Friday, October 18, 2002
well it's almost time to skeedaddle out of this popsicle stand. we're all out of fukn popsicles but due to bizarre corporate procedure handed down by some penguin i have to wait out my time, even though if a customer were to bust in here wanting some frozen flavored water i'd have to tell him, sorry bub, all out. damn. no fa real no beef, i mean i shouldn't complain. we would have plenty extra popsicles if i didn't always steal them and eat them in the break room and watch saved by the bell repeats. fukn screech, that guy KILLS me, i mean, damn i can't believe that guy didn't make it as a big time actor in like serious action movies. he coulda been as big as that guy that was in remo williams.
ah sheets. i do have stuff to do my pretties, and i know that you do to, cuz no one has come into my little blog for like 2 hours. i think i'm getting a little obsessive about my referral logs. it's like, whoa it's been 15 minutes, who's come in? and no one's come in, yet why am i writing more?

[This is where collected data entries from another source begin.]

(** The [i]-th pair of a list made of pairs. *)
Lemma flat_map_pair {A} (g : nat -> list A) s n i :
  (forall j, length (g j) = 2%nat) -> (i < n)%nat ->
  take 2 (drop (2 * i) (flat_map g (seq s n))) = g (s + i)%nat.
Proof.
  intros Hg. revert s i. induction n as [|n IH]; intros s i Hi; [lia|].
  cbn [seq flat_map]. destruct i as [|i].
  - rewrite Nat.add_0_r. simpl (2 * 0)%nat. rewrite drop_0.
    rewrite take_app_le by (rewrite Hg; lia).
    apply take_ge. rewrite Hg. lia.
  - replace (2 * S i)%nat with (length (g s) + 2 * i)%nat by (rewrite Hg; lia).
    rewrite drop_app_add. rewrite IH by lia. f_equal. lia.
Qed.

Lemma flat_map_pair_length {A} (g : nat -> list A) l :
  (forall j, length (g j) = 2%nat) ->
  length (flat_map g l) = (2 * length l)%nat.
Proof.
  intros Hg. induction l as [|a l IH]; [done|].
  cbn [flat_map]. rewrite length_app, Hg, IH. simpl. lia.
Qed.


(** * Further properties *)

(** ** The container parser on arbitrary buffers *)

Lemma get_le_ok n dv off :
  0 <= off -> off + Z.of_nat n <= Z.of_nat (length dv) ->
  get_le n dv off = Ok (le_uint (take n (drop (Z.to_nat off) dv))).
Proof. intros. unfold get_le. by rewrite decide_True. Qed.

Lemma get_le_range_error n dv off :
  Z.of_nat (length dv) < off + Z.of_nat n -> get_le n dv off = Err RangeError.
Proof. intros. unfold get_le. rewrite decide_False; [done|lia]. Qed.

Lemma parseContainer_identifier env arrayBuffer :
  (12 <= length arrayBuffer)%nat ->
  take 12 arrayBuffer <> KTX2_IDENTIFIER ->
  parseContainer env arrayBuffer = Err (Error "Invalid KTX2 identifier").
Proof.
  intros Hlen Hid. unfold parseContainer.
  rewrite view_ok by lia.
  change (Z.to_nat 12) with 12%nat. change (Z.to_nat 0) with 0%nat.
  rewrite drop_0. cbn [JS.bind].
  rewrite checkIdentifier_spec by (rewrite length_take; lia).
  by rewrite decide_False.
Qed.

(** X1. A file of at least 12 bytes whose first 12 bytes differ from the
    KTX2 identifier is rejected by [parseKTX2] with the error
    "Invalid KTX2 identifier", before any library is loaded or any log
    line is written. *)
Theorem parseKTX2_invalid_identifier env arrayBuffer :
  (12 <= length arrayBuffer)%nat ->
  take 12 arrayBuffer <> KTX2_IDENTIFIER ->
  run env arrayBuffer = (Err (Error "Invalid KTX2 identifier"), []).
Proof.
  intros Hlen Hid. apply run_container_error. by apply parseContainer_identifier.
Qed.

Lemma parseKTX2_invalid_identifier_witness :
  run Sample.no_env (replicate 100 zero_byte)
  = (Err (Error "Invalid KTX2 identifier"), []).
Proof.
  apply parseKTX2_invalid_identifier.
  - simpl. lia.
  - vm_compute. discriminate.
Defined.

Lemma get_le_inv n dv off v :
  get_le n dv off = Ok v ->
  0 <= off /\ off + Z.of_nat n <= Z.of_nat (length dv)
  /\ v = le_uint (take n (drop (Z.to_nat off) dv)).
Proof.
  unfold get_le. destruct (decide _) as [[H1 H2]|]; [|discriminate].
  intros [= <-]. done.
Qed.
Definition strategy5 (ctx : ExtractContext) : option string :=
  match svgContainer ctx with
  | Some container =>
      orTry (match containerCode container with
             | Some el => nonBlank (codeOf el)
             | None => None
             end)
            (match editorViewCodes container with
             | Some codes => firstValid codes
             | None => None
             end)
  | None => None
  end.

Fixpoint firstValidCapture (captures : list string) : option string :=
  match captures with
  | [] => None
  | capture :: rest =>
      let code := trim capture in
      if truthy code && validateMermaidCode code then Some code
      else firstValidCapture rest
  end.

(** Strategy 6 reads the editor inside [try]; a failure of the API is
    logged and the search goes on. *)
Definition strategy6 (ctx : ExtractContext) : M (option string) :=
  tryCatch
    (match editorApi ctx with
     | EditorThrows => throw OtherValue
     | EditorAbsent => ret None
     | EditorContent captures => ret (firstValidCapture captures)
     end)
    (fun e =>
       emit (ConsoleLog "Mermaid Exporter: Could not access editor API:") ;;
       ret None).

Fixpoint strategy7From (codes : list (ElementText * bool)) : option string :=
  match codes with
  | [] => None
  | (el, near) :: rest =>
      match nonBlankValid (codeOf el) with
      | Some c => if near then Some c else strategy7From rest
      | None => strategy7From rest
      end
  end.

Definition strategy7 (ctx : ExtractContext) : option string :=
  strategy7From (documentCodes ctx).

(** Strategies 1 to 5 only read the document. *)
Definition strategies1to5 (ctx : ExtractContext) : option string :=
  orTry (strategy1 ctx)
 (orTry (strategy2 ctx)
 (orTry (strategy3 ctx)
 (orTry (strategy4 ctx) (strategy5 ctx)))).

Definition extractMermaidCode (ctx : ExtractContext) : M (option string) :=
  match strategies1to5 ctx with
  | Some code => ret (Some code)
  | None =>
      let* fromEditor := strategy6 ctx in
      match fromEditor with
      | Some code => ret (Some code)
      | None => ret (strategy7 ctx)
      end
  end.

(** ** The normalizer (main.ts, generateHighQualitySvg) *)

Definition viewBoxFrom (w h : string) : string :=
  ("0 0 " ++ w ++ " " ++ h)%string.

(** [if (!viewBox && w && h) el.setAttribute('viewBox', `0 0 ${w} ${h}`)] *)
Definition ensureViewBox (currentViewBox currentWidth currentHeight : option string)
  (el : SvgElement) : SvgElement :=
  match currentWidth, currentHeight with
  | Some w, Some h =>
      if negb (attrTruthy currentViewBox) && truthy w && truthy h
      then setAttribute "viewBox" (viewBoxFrom w h) el
      else el
  | _, _ => el
  end.

Definition ensureAttribute (name value : string) (el : SvgElement) : SvgElement :=
  if negb (attrTruthy (getAttribute name el)) then setAttribute name value el else el.

Definition normalizeElement (settings : MermaidExporterSettings) (svgElement : SvgElement)
  : SvgElement :=
  let currentWidth := getAttribute "width" svgElement in
  let currentHeight := getAttribute "height" svgElement in
  let viewBox := getAttribute "viewBox" svgElement in
  let el1 := ensureViewBox viewBox currentWidth currentHeight svgElement in
  let el2 :=
    if String.eqb (exportQuality settings) "maximum"
       || String.eqb (exportQuality settings) "high"
    then ensureViewBox (getAttribute "viewBox" el1) currentWidth currentHeight el1
    else if String.eqb (exportQuality settings) "medium"
    then ensureViewBox (getAttribute "viewBox" el1) currentWidth currentHeight el1
    else el1 in
  let el3 := ensureAttribute "xmlns" "http://www.w3.org/2000/svg" el2 in
  ensureAttribute "xmlns:xlink" "http://www.w3.org/1999/xlink" el3.

Definition generateHighQualitySvg (settings : MermaidExporterSettings)
  (svgContent : Markup) : M Markup :=
  if hasParserError svgContent then
    emit (ConsoleWarn "Mermaid Exporter: SVG parsing warning, using original content") ;;
    ret svgContent
  else ret (serializeToString (normalizeElement settings (documentElement svgContent))).

(** ** The raster converter's dimensions (main.ts, convertSvgToRaster and
    getQualityMultiplier) *)

(** The literals [1.0], [1.5], [2.0] and [3.0]. *)
Definition getQualityMultiplier (settings : MermaidExporterSettings) : JsNumber :=
  let quality := exportQuality settings in
  if String.eqb quality "low" then scale10 10 (-1)
  else if String.eqb quality "medium" then scale10 15 (-1)
  else if String.eqb quality "high" then scale10 20 (-1)
  else if String.eqb quality "maximum" then scale10 30 (-1)
  else scale10 20 (-1).

(** [el.getAttribute(name) || fallback] *)
Definition attrOrDefault (a : option string) (fallback : string) : string :=
  match a with
  | Some s => orElse s fallback
  | None => fallback
  end.

(** The width and height before scaling. *)
Definition intrinsicSize (svgElement : SvgElement) : JsNumber * JsNumber :=
  let viewBox := getAttribute "viewBox" svgElement in
  let width := parseFloat (attrOrDefault (getAttribute "width" svgElement) "800") in
  let height := parseFloat (attrOrDefault (getAttribute "height" svgElement) "600") in
  match viewBox with
  | Some v =>
      if truthy v then
        match splitWs v with
        | _ :: _ :: w :: h :: _ => (parseFloat w, parseFloat h)
        | _ => (width, height)
        end
      else (width, height)
  | None => (width, height)
  end.

(** The size of the canvas the image is drawn to. *)
Definition rasterSize (settings : MermaidExporterSettings) (svgContent : Markup)
  : JsNumber * JsNumber :=
  let '(width, height) := intrinsicSize (documentElement svgContent) in
  let qualityMultiplier := getQualityMultiplier settings in
  (mathRound (times width qualityMultiplier),
   mathRound (times height qualityMultiplier)).

(** ** File names (main.ts, generateFilename) *)

(** The clock: [now.toISOString()] and [now.toTimeString()]. *)
Record Clock := {
  isoString : string;
  timeString : string
}.

Definition isColonOrDot (c : ascii) : bool := Ascii.eqb c ":" || Ascii.eqb c ".".
Definition isColon (c : ascii) : bool := Ascii.eqb c ":".

Definition firstField (sep : ascii) (s : string) : string :=
  match splitOn sep s with
  | field :: _ => field
  | [] => EmptyString
  end.

Definition timestampOf (now : Clock) : string :=
  dropLast 5 (replaceChars isColonOrDot "-" (isoString now)).

Definition dateOf (now : Clock) : string := firstField "T" (isoString now).

Definition timeOf (now : Clock) : string :=
  replaceChars isColon "-" (firstField " " (timeString now)).

(** The template with its placeholders replaced, before the extension. *)
Definition substitutePlaceholders (template noteName : string) (now : Clock) : string :=
  let filename := replaceAll "{noteName}" noteName template in
  let filename := replaceAll "{timestamp}" (timestampOf now) filename in
  let filename := replaceAll "{date}" (dateOf now) filename in
  replaceAll "{time}" (timeOf now) filename.

Definition generateFilename (settings : MermaidExporterSettings)
  (activeFile : option string) (now : Clock) : string :=
  let noteName :=
    match activeFile with Some basename => basename | None => "mermaid-diagram" end in
  let template := orElse (filenameFormat settings) (filenameFormat DEFAULT_SETTINGS) in
  let filename := substitutePlaceholders template noteName now in
  let extension := orElse (exportFormat settings) "svg" in
  if endsWith ("." ++ extension) filename then filename
  else (filename ++ "." ++ extension)%string.

(** ** The persister (main.ts, saveToVault and downloadFile) *)

Definition isSlash (c : ascii) : bool := Ascii.eqb c "/".

(** [path.replace(/^\/+|\/+$/g, '')] *)
Definition stripSlashes (path : string) : string :=
  dropEnd isSlash (dropStart isSlash path).

Definition normalizePath (exportPath : string) : string :=
  let normalizedPath := stripSlashes exportPath in
  if truthy normalizedPath && negb (endsWith "/" normalizedPath)
  then (normalizedPath ++ "/")%string else normalizedPath.

Section Pipeline.

Variable host : Host.
Variable settings : MermaidExporterSettings.

(** The loop over the path segments after [createFolder] failed. *)
Fixpoint createParents (currentPath : string) (parts : list string) : M unit :=
  match parts with
  | [] => ret tt
  | part :: rest =>
      let currentPath' :=
        if truthy currentPath then (currentPath ++ "/" ++ part)%string else part in
      let* present := call (fun trace => adapterExists host trace currentPath') in
      (if present then ret tt
       else
         call (fun trace => createFolder host trace currentPath') ;;
         emit (FolderCreated currentPath')) ;;
      createParents currentPath' rest
  end.

Definition saveToVault (blob : Blob) (filename : string) : M unit :=
  let exportPath := trim (defaultExportLocation settings) in
  let normalizedPath := normalizePath exportPath in
  let fullPath := (normalizedPath ++ filename)%string in
  call (fun trace => blobArrayBuffer host trace blob) ;;
  let dirPath := normalizedPath in
  (if truthy dirPath then
     let* dirExists := call (fun trace => adapterExists host trace dirPath) in
     if dirExists then ret tt
     else
       tryCatch
         (call (fun trace => createFolder host trace dirPath) ;;
          emit (FolderCreated dirPath))
         (fun folderError =>
            createParents EmptyString
              (List.filter truthy (splitOn "/" dirPath)))
   else ret tt) ;;
  call (fun trace => createBinary host trace fullPath blob) ;;
  emit (FileWritten fullPath blob).

(** The browser download: an object URL and a click on a link. *)
Definition triggerDownload (blob : Blob) (filename : string) : M unit :=
  call (fun trace => browserDownload host trace filename blob) ;;
  emit (DownloadTriggered filename blob).

Definition vaultWarning : Event :=
  NoticeShown "Could not save to vault location, using browser download instead" 3000.

Definition downloadFile (content : Markup + Blob) (filename : string)
  (mimeType : option string) : M unit :=
  tryCatch
    (let blob :=
       match content with
       | inr blob => blob
       | inl text =>
           {| blobData := MarkupData text;
              blobType := attrOrDefault mimeType "application/octet-stream" |}
       end in
     let location := defaultExportLocation settings in
     let* saved :=
       if truthy location && truthy (trim location) then
         tryCatch
           (saveToVault blob filename ;; ret true)
           (fun vaultError =>
              emit (ConsoleWarn
                      "Mermaid Exporter: Failed to save to vault, falling back to browser download:") ;;
              emit vaultWarning ;;
              ret false)
       else ret false in
     if saved then ret tt else triggerDownload blob filename)
    (fun error =>
       emit (ConsoleError "Mermaid Exporter: Download error:") ;;
       throw (ErrorValue ("Failed to download file: " ++ messageOf error))).

(** ** The raster converter (main.ts, convertSvgToRaster) *)

Definition rasterMime (format : string) : string :=
  if String.eqb format "png" then "image/png" else "image/jpeg".

(** The literal [0.92] for [jpeg], [undefined] otherwise. *)
Definition rasterQuality (format : string) : option JsNumber :=
  if String.eqb format "jpeg" then Some (scale10 92 (-2)) else None.

Definition convertSvgToRaster (svgContent : Markup) (filename format : string) : M unit :=
  let '(width, height) := rasterSize settings svgContent in
  emit (ImageRequested svgContent) ;;
  let* loaded := ask (fun trace => imageLoads host trace svgContent) in
  if loaded then
    emit (CanvasSized width height) ;;
    let* context := ask (canvasContext host) in
    if context then
      emit (ImageDrawn width height) ;;
      emit (CanvasEncoded (rasterMime format) (rasterQuality format)) ;;
      let* encoded :=
        ask (fun trace => canvasToBlob host trace width height (rasterMime format)) in
      match encoded with
      | Some bytes =>
          downloadFile
            (inr {| blobData := RasterData bytes; blobType := rasterMime format |})
            filename (Some (rasterMime format))
      | None => throw (ErrorValue "Failed to convert canvas to blob")
      end
    else throw (ErrorValue "Could not get canvas context")
  else throw (ErrorValue "Failed to load SVG image").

dear alfred, this is a letter to you, since no one reads this crap. you need to write more crap and then people will come. the crap that you are writing does not rule even half as hard as the goddamm rulons. get your shit together.
baggie pants jones.
editors note: upon further investigation, it seems that maybe there was no such thing as rulons in star trek, i think i was thinking romulans. the problem herein is that romulans does not rhyme with rule, which kind of fucks up my whole system here. i think there were some rulons in dino-riders though, and if i remember correctly, they were pretty tough, seeing as they had to battle dinosaurs and stuff. so, um, carry on.